Stored data
Segment Open

Lemma updateParticipant_writes_two_flags_witness :
  let m := Meeting.set_participants (abc 50 None) [ann; bob] in
  let p' := Meeting.assign bob (JBool true) JUndefined in
  let m' := Meeting.set_participants m [ann; p'] in
  Meeting.find "u2" (Meeting.participants m') = Some p' ∧
  (∃ p, Meeting.find "u2" (Meeting.participants m) = Some p ∧
        (∀ mu, Meeting.castBoolean (JBool true) = Some mu →
           Meeting.isMuted p' = mu) ∧
        (Meeting.castBoolean (JBool true) = None →
         Meeting.isMuted p' = Meeting.isMuted p) ∧
        (∀ vo, Meeting.castBoolean JUndefined = Some vo →
           Meeting.isVideoOn p' = vo) ∧
        (Meeting.castBoolean JUndefined = None →
         Meeting.isVideoOn p' = Meeting.isVideoOn p) ∧
        Meeting.userId p' = Meeting.userId p ∧
        Meeting.name p' = Meeting.name p ∧
        Meeting.joinedAt p' = Meeting.joinedAt p ∧
        Meeting.isHost p' = Meeting.isHost p) ∧
  (∀ b, JBool true = JBool b → Meeting.isMuted p' = JBool b) ∧
  (∀ b, JUndefined = JBool b → Meeting.isVideoOn p' = JBool b) ∧
  Meeting.userId <$> Meeting.participants m' =
    Meeting.userId <$> Meeting.participants m ∧
  (∀ uid', uid' ≠ "u2" →
     Meeting.find uid' (Meeting.participants m') =
     Meeting.find uid' (Meeting.participants m)) ∧
  same_but_participants m m'.
Proof.
  apply (updateParticipant_writes_two_flags
           (Meeting.set_participants (abc 50 None) [ann; bob]) "u2"
           (JBool true) JUndefined).
  reflexivity.
Defined.

(** ** Meeting.js: generating an identifier *)

Lemma charAt_characters i :
  (i < 36)%nat →
  ∃ c, charAt characters i = String c "" ∧ upper_ascii c = c ∧
       in_alphabet (String c "") = true.
Proof.
  intros Hi.
  do 36 (destruct i as [|i];
    [eexists; split; [reflexivity|split; reflexivity]|]). lia.
Qed.

Lemma candidate_spelled n block rest :
  length block = n → candidate n (block ++ rest) = Some (spelled block, rest).
Proof.
  revert block. induction n as [|n IH]; intros [|i block] Hlen; try done.
  cbn [candidate app]. rewrite IH by (simpl in Hlen; lia). done.
Qed.

Lemma candidate_shape n draws meetingId rest :
  Forall (λ i, (i < 36)%nat) draws →
  candidate n draws = Some (meetingId, rest) →
  String.length meetingId = n ∧ toUpperCase meetingId = meetingId ∧
  in_alphabet meetingId = true ∧
  Forall (λ i, (i < 36)%nat) rest ∧ (length rest + n = length draws)%nat.
Proof.
  revert draws meetingId rest.
  induction n as [|n IH]; intros draws meetingId rest Hall.
  - intros [= <- <-]. by split_and!.
  - destruct draws as [|i draws]; [done|]. cbn [candidate].
    destruct (candidate n draws) as [[tail rest']|] eqn:Hc; [|done].
    intros [= <- <-]. apply Forall_cons in Hall as [Hi Hall].
    destruct (IH _ _ _ Hall Hc) as (Hlen & Hup & Halpha & Hrest & Hcount).
    destruct (charAt_characters i Hi) as (c & -> & Hc' & Hin).
    change (String c "" +:+ tail) with (String c tail).
    cbn [String.length toUpperCase length].
    rewrite Hlen, Hup, Hc'. split_and!; [done|done| |done|lia].
    unfold in_alphabet in *. cbn [String.list_ascii_of_string forallb] in *.
    rewrite Halpha. exact Hin.
Qed.

Lemma generate_loop_fresh e d attempts draws meetingId :
  Forall (λ i, (i < 36)%nat) draws →
  generate_loop e d attempts draws = Some (inr meetingId) →
  String.length meetingId = 8%nat ∧ d !! meetingId = None ∧
  toUpperCase meetingId = meetingId ∧ in_alphabet meetingId = true.
Proof.
  revert draws. induction attempts as [|attempts IH]; intros draws Hall; [done|].
  cbn [generate_loop].
  destruct (candidate 8 draws) as [[cand rest]|] eqn:Hc; [|done].
  destruct (candidate_shape _ _ _ _ Hall Hc) as (Hlen & Hup & Halpha & Hrest & _).
  destruct (findOne_rejects e); [done|].
  destruct (d !! cand) eqn:Hd.
  - by apply IH.
  - by intros [= <-].
Qed.

(** X7. An identifier that [generateMeetingId] returns has eight characters,
    each of them drawn from the alphabet A-Z0-9, so it is its own upper-case
    form and has a length the schema accepts, and no meeting of the
    collection, active or not, bears it. *)
Theorem generateMeetingId_fresh e d draws meetingId :
  Forall (λ i, (i < 36)%nat) draws →
  generateMeetingId e d draws = Some (inr meetingId) →
  String.length meetingId = 8%nat ∧
  in_alphabet meetingId = true ∧
  (6 ≤ String.length meetingId ≤ 10)%nat ∧
  toUpperCase meetingId = meetingId ∧
  d !! meetingId = None.
Proof.
  intros Hall Hgen.
  destruct (generate_loop_fresh _ _ _ _ _ Hall Hgen)
    as (Hlen & Hnew & Hup & Halpha).
  split_and!; try done; lia.
Qed.

Lemma generateMeetingId_fresh_witness :
  String.length "ZYX01298" = 8%nat ∧
  in_alphabet "ZYX01298" = true ∧
  (6 ≤ String.length "ZYX01298" ≤ 10)%nat ∧
  toUpperCase "ZYX01298" = "ZYX01298" ∧
  db (start 2 None) !! "ZYX01298" = None.
Proof.
  apply (generateMeetingId_fresh e0 (db (start 2 None))
           (draws_for_ABC12345 ++ fresh_block)).
  - unfold draws_for_ABC12345, fresh_block. simpl.
    repeat (apply Forall_cons; split; [lia|]). apply Forall_nil. done.
  - vm_compute. reflexivity.
Defined.

Lemma generate_loop_returns e d blocks w rest attempts :
  findOne_rejects e = false →
  Forall (λ b, length b = 8%nat ∧ is_Some (d !! spelled b)) blocks →
  length w = 8%nat →
  d !! spelled w = None →
  (length blocks < attempts)%nat →
  generate_loop e d attempts (concat blocks ++ w ++ rest) =
  Some (inr (spelled w)).
Proof.
  intros Hfind Hblocks Hw Hnew. revert attempts.
  induction Hblocks as [|b blocks [Hb [m Hm]] _ IH]; intros attempts Hfuel.
  - destruct attempts as [|attempts]; [simpl in Hfuel; lia|].
    cbn [concat app generate_loop]. rewrite candidate_spelled by done.
    by rewrite Hfind, Hnew.
  - destruct attempts as [|attempts]; [simpl in Hfuel; lia|].
    cbn [concat generate_loop]. rewrite <- app_assoc.
    rewrite candidate_spelled by done. rewrite Hfind, Hm.
    apply IH. simpl in Hfuel. lia.
Qed.

(** X8. [generateMeetingId] returns as soon as a candidate is unused: when the
    draws first spell identifiers that are all taken and then one that is
    not, and the lookups answer, the result is that identifier, however many
    were taken before it. *)
Theorem generateMeetingId_returns e d blocks w rest :
  findOne_rejects e = false →
  Forall (λ b, length b = 8%nat ∧ is_Some (d !! spelled b)) blocks →
  length w = 8%nat →
  d !! spelled w = None →
  generateMeetingId e d (concat blocks ++ w ++ rest) = Some (inr (spelled w)).
Proof.
  intros Hfind Hblocks Hw Hnew. unfold generateMeetingId.
  apply generate_loop_returns; try done.
  rewrite !length_app, Hw.
  assert (length blocks ≤ length (concat blocks))%nat; [|lia].
  clear -Hblocks. induction Hblocks as [|b blocks [Hb _] _ IH]; [done|].
  simpl. rewrite length_app. lia.
Qed.

Lemma generateMeetingId_returns_witness :
  generateMeetingId e0 (db (start 2 None))
    (concat [draws_for_ABC12345] ++ fresh_block ++ [])
  = Some (inr (spelled fresh_block)).
Proof.
  apply (generateMeetingId_returns e0 (db (start 2 None))
           [draws_for_ABC12345] fresh_block []).
  - reflexivity.
  - apply Forall_cons. split; [|apply Forall_nil; done].
    split; [reflexivity|]. vm_compute. eexists. reflexivity.
  - reflexivity.
  - vm_compute. reflexivity.
Defined.

(** ** Leaving and disconnecting *)

Lemma room_rooms_leave st sid m d s r :
  room {| db := d; sockets := s; rooms := rooms_leave sid m (rooms st) |} r =
  if decide (m = r) then room st r ∖ {[sid]} else room st r.
Proof. unfold room. simpl. apply rooms_leave_lookup. Qed.

Lemma room_leave_all st sid d s r :
  room {| db := d; sockets := s;
          rooms := filter (λ kv, kv.2 ≠ ∅) ((λ x, x ∖ {[sid]}) <$> rooms st) |} r
  = room st r ∖ {[sid]}.
Proof. unfold room. simpl. apply leave_all_lookup. Qed.

Lemma difference_twice (X : gset string) sid : X ∖ {[sid]} ∖ {[sid]} = X ∖ {[sid]}.
Proof. set_solver. Qed.

Lemma leave_meeting_run sid sock st m :
  currentMeeting sock = JStr m → m ≠ "" →
  run (leave_meeting sid sock) st =
    Ok tt
      {| db := db st;
         sockets := <[sid := {| userId := userId sock; userName := userName sock;
                                isAuthenticated := isAuthenticated sock;
                                currentMeeting := JNull |}]> (sockets st);
         rooms := rooms_leave sid m (rooms st) |}
      [{| recipients := room st m ∖ {[sid]};
          payload := UserDisconnected (userId sock) (userName sock) |}].
Proof.
  intros Hcur Hne. unfold leave_meeting. rewrite Hcur. simpl.
  rewrite bool_decide_eq_true_2 by done. unfold_M. simpl.
  rewrite room_rooms_leave, decide_True by done.
  by rewrite difference_twice.
Qed.
Lemma classify_intent_cases message c :
  router.classify_intent message c = IndexError
  \/ (exists e, router.classify_intent message c = Value ("identify_user", e))
  \/ router.classify_intent message c = Value ("fetch_slots", ∅)
  \/ router.classify_intent message c
     = Value ("book_appointment", router._extract_booking_details message)
  \/ router.classify_intent message c = Value ("retrieve_appointments", ∅)
  \/ router.classify_intent message c
     = Value ("cancel_appointment", <["appointment_id" := VStr "mock_id"]> ∅)
  \/ router.classify_intent message c
     = Value ("modify_appointment", <["appointment_id" := VStr "mock_id"]> ∅)
  \/ router.classify_intent message c = Value ("end_conversation", ∅)
  \/ router.classify_intent message c = Value ("unknown", ∅).
Proof.
  unfold router.classify_intent.
  repeat case_match; eauto 12.
Qed.

Lemma call_mock_booking_store t c db now e o c' db' :
  t <> router.cancel_appointment -> t <> router.modify_appointment ->
  (t = router.book_appointment ->
   e = <["date" := VStr "2026-01-28"]>
         (<["time" := VStr "14:00"]> (<["notes" := VNone]> ∅))) ->
  at_most_the_mock_booking db ->
  router.call t c db now e = (o, c', db') ->
  at_most_the_mock_booking db'.
Proof.
  intros Hc Hm Hb Hdb. unfold router.call.
  destruct (negb (router.binds t e)); [by intros; simplify_eq |].
  destruct t; try done.
  - unfold tools.identify_user. by_branches ltac:(done).
  - unfold tools.fetch_slots. by_branches ltac:(done).
  - rewrite (Hb eq_refl).
    replace (router.arg _ "date") with (VStr "2026-01-28") by reflexivity.
    replace (router.arg _ "time") with (VStr "14:00") by reflexivity.
    replace (router.arg _ "notes") with VNone by reflexivity.
    unfold tools.book_appointment, database.create_appointment.
    destruct Hdb as [-> | (a & -> & Hid & Hd & Ht & Hs)].
    + by_branches ltac:(first [by left | right; eexists; by split_and!]).
    + assert (existsb (database.booked_at (VStr "2026-01-28") (VStr "14:00")) [a]
              = true) as ->.
      { simpl. rewrite orb_false_r. apply booked_at_true. done. }
      by_branches ltac:(right; exists a; by split_and!).
  - unfold tools.retrieve_appointments, database.get_user_appointments.
    by_branches ltac:(done).
  - unfold tools.end_conversation. by_branches ltac:(done).
Qed.
(** X2.  On a timer that is stopped, [start()] and then [stop()] add the
    time between their two clock readings to [_cumul], count one start,
    and leave the timer stopped. *)
Theorem X2_start_stop_adds_interval (self : TT.t) (w : TT.world) :
  TT._lastTime self = None ->
  exists started stopped,
    TT.start (self, w) = ((started, TT.tick w), ok tt)
    /\ TT.stop (started, TT.tick w)
       = ((stopped, TT.tick (TT.tick w)),
          ok (TT.reading (TT.tick w) - TT.reading w))
    /\ TT._cumul stopped
       = TT._cumul self + (TT.reading (TT.tick w) - TT.reading w)
    /\ TT._start_count stopped = (TT._start_count self + 1)%Z
    /\ TT._lastTime stopped = None.
Proof.
  intros Hl. eexists. eexists. rewrite start_eq, Hl.
  split; [reflexivity|]. rewrite stop_eq. cbn [TT._lastTime].
  repeat split.
Qed.

(** X2 at a new timer that was stopped. *)
Lemma X2_witness :
  exists started stopped,
    TT.start (fst (TT.stop new_timer))
    = ((started, TT.tick (snd (fst (TT.stop new_timer)))), ok tt)
    /\ TT.stop (started, TT.tick (snd (fst (TT.stop new_timer))))
       = ((stopped, TT.tick (TT.tick (snd (fst (TT.stop new_timer))))),
          ok (TT.reading (TT.tick (snd (fst (TT.stop new_timer))))
              - TT.reading (snd (fst (TT.stop new_timer)))))
    /\ TT._cumul stopped
       = TT._cumul (fst (fst (TT.stop new_timer)))
         + (TT.reading (TT.tick (snd (fst (TT.stop new_timer))))
            - TT.reading (snd (fst (TT.stop new_timer))))
    /\ TT._start_count stopped = (0 + 1)%Z
    /\ TT._lastTime stopped = None.
Proof.
  apply (X2_start_stop_adds_interval
           (fst (fst (TT.stop new_timer))) (snd (fst (TT.stop new_timer)))).
  reflexivity.
Defined.

(** X3.  [start()] on a timer that runs, with [_lastTime] set and not
    zero, stops it first: the time since [_lastTime] goes into [_cumul],
    and the clock is read a second time for the new [_lastTime].  A new
    timer runs from its construction, so its first [start()] counts the
    time since the timer was made. *)
Theorem X3_start_stops_running_timer (self : TT.t) (w : TT.world) (last : Q) :
  TT._lastTime self = Some last ->
  ~ last == 0 ->
  (exists started,
      TT.start (self, w) = ((started, TT.tick (TT.tick w)), ok tt)
      /\ TT._cumul started = TT._cumul self + (TT.reading w - last)
      /\ TT._lastTime started = Some (TT.reading (TT.tick w))
      /\ TT._start_count started = (TT._start_count self + 1)%Z)
  /\ (forall ostream logger w0,
        TT._lastTime (fst (TT.__init__ ostream logger w0))
        = Some (TT.reading w0)).
Proof.
  intros Hl Hz. split; [|reflexivity].
  eexists. rewrite start_eq, Hl.
  destruct (Qeq_bool last 0) eqn:E.
  - apply Qeq_bool_eq in E. contradiction.
  - repeat split.
Qed.

(** X3 at the first [start()] of a new timer: made at 1, started at 2. *)
Lemma X3_witness :
  exists started,
    TT.start new_timer
    = ((started, TT.tick (TT.tick (snd new_timer))), ok tt)
    /\ TT._cumul started = 0 + (TT.reading (snd new_timer) - 1)
    /\ TT._lastTime started = Some (TT.reading (TT.tick (snd new_timer)))
    /\ TT._start_count started = (0 + 1)%Z.
Proof.
  apply (proj1 (X3_start_stops_running_timer
                  (fst new_timer) (snd new_timer) 1 eq_refl Q_apart_0_1)).
Defined.

Lemma nonempty_cumul_line (ans : Q) (count : Z) (msg : string) :
  TT.nonempty (TT.cumul_line ans count msg) = TT.nonempty msg.
Proof. unfold TT.cumul_line. now destruct (TT.nonempty msg) eqn:E. Qed.

Lemma nonempty_delta_line (ans : Q) (msg : string) :
  TT.nonempty (TT.delta_line ans msg) = TT.nonempty msg.
Proof. unfold TT.delta_line. now destruct (TT.nonempty msg) eqn:E. Qed.

Lemma nonempty_load_line (ans : Q) (msg : string) :
  TT.nonempty (TT.load_line ans msg) = TT.nonempty msg.
Proof. unfold TT.load_line. now destruct (TT.nonempty msg) eqn:E. Qed.

(** [toc] always returns.  It reads the clock once or twice, writes the
    one line it makes of the message, and assigns to [_lastTime] at
    most. *)
Lemma toc_general (msg : option string) (delta : bool)
    (ostream : option TT.stream) (logger : option nat) (self : TT.t)
    (w : TT.world) :
  exists n line ans,
    TT.toc msg delta ostream logger (self, w) =
      ((if moves_reference delta self
        then with_lastTime self (Some (TT.reading w)) else self,
        later_world w n (deliveries self line ostream logger)),
       ok ans)
    /\ (1 <= n <= 2)%nat
    /\ TT.nonempty line = TT.nonempty (toc_msg msg w).
Proof.
  unfold moves_reference.
  destruct (Z.eqb_spec (TT._start_count self) 0) as [Hc|Hc].
  - destruct (TT._lastTime self) as [last|] eqn:Hl.
    + destruct delta.
      * rewrite (toc_delta msg ostream logger self w last Hc Hl).
        eexists 1%nat, _, _. split; [reflexivity|]. split; [lia|].
        apply nonempty_delta_line.
      * rewrite (toc_since_load msg ostream logger self w last Hc Hl).
        eexists 1%nat, _, _. split; [reflexivity|]. split; [lia|].
        apply nonempty_load_line.
    + rewrite (toc_stopped msg delta ostream logger self w);
        [|now right | now rewrite Hl].
      rewrite andb_false_r.
      eexists 1%nat, _, _. split; [reflexivity|]. split; [lia|].
      apply nonempty_cumul_line.
  - rewrite andb_false_r. cbn [andb].
    destruct (TT.truthy (TT._lastTime self)) eqn:Ht.
    + destruct (TT._lastTime self) as [last|] eqn:Hl; [|discriminate].
      cbn in Ht. apply negb_true_iff in Ht.
      rewrite (toc_running msg delta ostream logger self w last Hc Hl Ht).
      eexists 2%nat, _, _. split; [reflexivity|]. split; [lia|].
      apply nonempty_cumul_line.
    + rewrite (toc_stopped msg delta ostream logger self w);
        [|now left | exact Ht].
      eexists 1%nat, _, _. split; [reflexivity|]. split; [lia|].
      apply nonempty_cumul_line.
Qed.




(** X5.  [toc] never raises, whatever the state of the timer.  It
    assigns to no field but [_lastTime], and to that one only when the
    delta is asked for, no [start()] has been called and the timer is
    not stopped; and it writes nothing when the message is empty. *)
Theorem X5_toc_assigns_lastTime_at_most (msg : option string) (delta : bool)
    (ostream : option TT.stream) (logger : option nat) (self : TT.t)
    (w : TT.world) :
  let r := TT.toc msg delta ostream logger (self, w) in
  (exists ans, snd r = ok ans)
  /\ fst (fst r)
     = (if moves_reference delta self
        then with_lastTime self (Some (TT.reading w)) else self)
  /\ TT.clock (snd (fst r)) = TT.clock w
  /\ (toc_msg msg w = "" -> TT.written (snd (fst r)) = TT.written w).
Proof.
  destruct (toc_general msg delta ostream logger self w)
    as (n & line & ans & -> & _ & Hline).
  cbn [fst snd]. split; [now exists ans|]. split; [reflexivity|].
  split; [reflexivity|].
  intros Hm. rewrite Hm in Hline. unfold later_world, deliveries.
  cbn [TT.written]. cbn in Hline. rewrite Hline. apply app_nil_r.
Qed.

(** X5 at [toc("")] on a new timer. *)
Lemma X5_witness :
  TT.written (snd (fst (TT.toc (Some "") true None None new_timer))) = [].
Proof.
  apply (X5_toc_assigns_lastTime_at_most (Some "") true None None
           (fst new_timer) (snd new_timer)).
  reflexivity.
Defined.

Segment Closed

| Assignment |
Starting at the first line of the data above, please restate word for word every line up to and including the one that holds "do 36 (destruct i as [|i];", and add nothing else.

| Answer to this exercise |
Lemma updateParticipant_writes_two_flags_witness :
  let m := Meeting.set_participants (abc 50 None) [ann; bob] in
  let p' := Meeting.assign bob (JBool true) JUndefined in
  let m' := Meeting.set_participants m [ann; p'] in
  Meeting.find "u2" (Meeting.participants m') = Some p' ∧
  (∃ p, Meeting.find "u2" (Meeting.participants m) = Some p ∧
        (∀ mu, Meeting.castBoolean (JBool true) = Some mu →
           Meeting.isMuted p' = mu) ∧
        (Meeting.castBoolean (JBool true) = None →
         Meeting.isMuted p' = Meeting.isMuted p) ∧
        (∀ vo, Meeting.castBoolean JUndefined = Some vo →
           Meeting.isVideoOn p' = vo) ∧
        (Meeting.castBoolean JUndefined = None →
         Meeting.isVideoOn p' = Meeting.isVideoOn p) ∧
        Meeting.userId p' = Meeting.userId p ∧
        Meeting.name p' = Meeting.name p ∧
        Meeting.joinedAt p' = Meeting.joinedAt p ∧
        Meeting.isHost p' = Meeting.isHost p) ∧
  (∀ b, JBool true = JBool b → Meeting.isMuted p' = JBool b) ∧
  (∀ b, JUndefined = JBool b → Meeting.isVideoOn p' = JBool b) ∧
  Meeting.userId <$> Meeting.participants m' =
    Meeting.userId <$> Meeting.participants m ∧
  (∀ uid', uid' ≠ "u2" →
     Meeting.find uid' (Meeting.participants m') =
     Meeting.find uid' (Meeting.participants m)) ∧
  same_but_participants m m'.
Proof.
  apply (updateParticipant_writes_two_flags
           (Meeting.set_participants (abc 50 None) [ann; bob]) "u2"
           (JBool true) JUndefined).
  reflexivity.
Defined.

(** ** Meeting.js: generating an identifier *)

Lemma charAt_characters i :
  (i < 36)%nat →
  ∃ c, charAt characters i = String c "" ∧ upper_ascii c = c ∧
       in_alphabet (String c "") = true.
Proof.
  intros Hi.
  do 36 (destruct i as [|i];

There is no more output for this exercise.